English | 30 May 2018 | ISBN: 9781788478311 | 472 pages | True (Epub) + Codes | 34.3 MB
Key Features
Focuses on more efficient natural language processing using TensorFlow
Covers NLP as a field in its own right to improve understanding for choosing TensorFlow tools and other deep learning approaches
Provides choices for how to process and evaluate large unstructured text datasets
Learn to apply the TensorFlow toolbox to specific tasks in the most interesting field in artificial intelligence
What You Will Learn
Core concepts of NLP and various approaches to natural language processing
How to solve NLP tasks by applying TensorFlow functions to create neural networks
Strategies to process large amounts of data into word representations that can be used by deep learning applications
Techniques for performing sentence classification and language generation using CNNs and RNNs
About employing state-of-the art advanced RNNs, like long short-term memory, to solve complex text generation tasks
How to write automatic translation programs and implement an actual neural machine translator from scratch
The trends and innovations that are paving the future in NLP
About
Natural language processing (NLP) supplies the majority of data available to deep learning applications, while TensorFlow is the most important deep learning framework currently available. Natural Language Processing with TensorFlow brings TensorFlow and NLP together to give you invaluable tools to work with the immense volume of unstructured data in today’s data streams, and apply these tools to specific NLP tasks.

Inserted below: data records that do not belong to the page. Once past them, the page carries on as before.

(** A port of the project is fixed and bound as it asks. *)
Definition allow (h : HostConfig) (c : ServicePort) : result Port :=
  published ← match ParseUint (Published c) 16 with
              | Some n => if (n =? 0)%Z || (Target c =? 0)%Z || (65535 <? Target c)%Z
                          then Err (rejected "dynamic ports and port ranges are unsupported") else Ok n
              | None => Err (rejected "dynamic ports and port ranges are unsupported")
              end;
  _ ← reject_if (negb (protocolOf c =? "tcp")%string && negb (protocolOf c =? "udp")%string)
        (rejected "only TCP and UDP ports are supported");
  _ ← reject_if ((protocolOf c =? "udp")%string && negb (published =? Target c)%Z)
        (rejected "UDP requires matching host and container ports for reliable retries");
  match PortFrom (Target c) (protocolOf c) with
  | None => Err (rejected "invalid published port")
  | Some key =>
    _ ← reject_if (negb (existsb (λ b, (HostPort b =? Published c)%string && wantsHost c b) (bound (PortBindings h) key)))
          (rejected "published ports differ from Compose configuration");
    Ok key
  end.
(** Nothing else is bound. *)
Definition expected (s : Service) (key : Port) (b : PortBinding) : bool :=
  existsb (λ c, (Num key =? Target c)%Z && (Proto key =? protocolOf c)%string
                && (HostPort b =? Published c)%string && wantsHost c b) (Ports s).
Definition checkBound (s : Service) (allowed : gset Port) (e : Port * list PortBinding) : result unit :=
  _ ← reject_if (bool_decide (e.2 ≠ []) && negb (bool_decide (e.1 ∈ allowed))) (rejected "unexpected published ports");
  reject_if (existsb (λ b, negb (expected s e.1 b)) e.2) (rejected "unexpected published endpoint").
(** An endpoint of the running container. *)
Definition unspecified (a : option Addr) : bool := match a with Some a => IsUnspecified a | None => false end.
Definition configured (h : HostConfig) (key : Port) (b : PortBinding) : bool :=
  existsb (λ c, (HostPort c =? HostPort b)%string
                && (bool_decide (HostIP c = None) || unspecified (HostIP c)
                    || bool_decide (Unmap <$> HostIP c = Unmap <$> HostIP b))) (bound (PortBindings h) key).
Definition endpoint (h : HostConfig) (key : Port) (b : PortBinding) : result Traffic.Traffic.Binding :=
  _ ← reject_if (negb (configured h key b)) (rejected "runtime endpoint differs from configured publication");
  match ParseUint (HostPort b) 16, HostIP b with
  | Some n, Some a =>
    _ ← reject_if (n =? 0)%Z (rejected "published endpoint is invalid");
    let address := Unmap a in
    Ok (Traffic.Traffic.mkBinding (Proto key +:+ (if Is6 address then "6" else "4"))
          (AddrPortString (mkAddrPort address n)))
  | _, _ => Err (rejected "published endpoint is invalid")
  end.
Definition endpoints (h : HostConfig) (n : NetworkSettings) (key : Port) : result (list Traffic.Traffic.Binding) :=
  _ ← reject_if (bool_decide (bound (NPorts n) key = [])) (rejected "published endpoints unavailable");
  mapM (endpoint h key) (bound (NPorts n) key).
Definition onDemandBindings (s : Service) (h : HostConfig) (st : State) (n : option NetworkSettings)
    : result (list Traffic.Traffic.Binding) :=
  keys ← mapM (allow h) (Ports s);
  let allowed : gset Port := list_to_set keys in
  _ ← mapM (checkBound s allowed) (map_to_list (PortBindings h));
  if negb (Running st) then Ok []
  else match n with
  | None => Err (rejected "published endpoints unavailable")
  | Some n => mjoin <$> mapM (endpoints h n) (elements allowed)
  end.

Thushan Ganegedara starts by giving you a grounding in NLP and TensorFlow basics. You'll then learn how to use Word2vec, including advanced extensions, to create word embeddings that turn sequences of words into vectors accessible to deep learning algorithms. Chapters on classical deep learning algorithms, like convolutional neural networks (CNN) and recurrent neural networks (RNN), demonstrate important NLP tasks as sentence classification and language generation. You will learn how to apply high-performance RNN models, like long short-term memory (LSTM) cells, to NLP tasks. You will also explore neural machine translation and implement a neural machine translator.
After reading this book, you will gain an understanding of NLP and you'll have the skills to apply TensorFlow in deep learning NLP applications, and how to perform specific NLP tasks.
Homepage
Without You And Your Support We Can’t Continue
Thanks For Buying Premium From My Links For Support
Click >> Here & Visit My Blog Daily For More Udemy Tutorial. if You Need Update or Links Dead Don't Wait, Just PM Me or Leave Comment at This Post
Quick check before we show the links
Helps us keep automated scrapers from hammering the filehosts.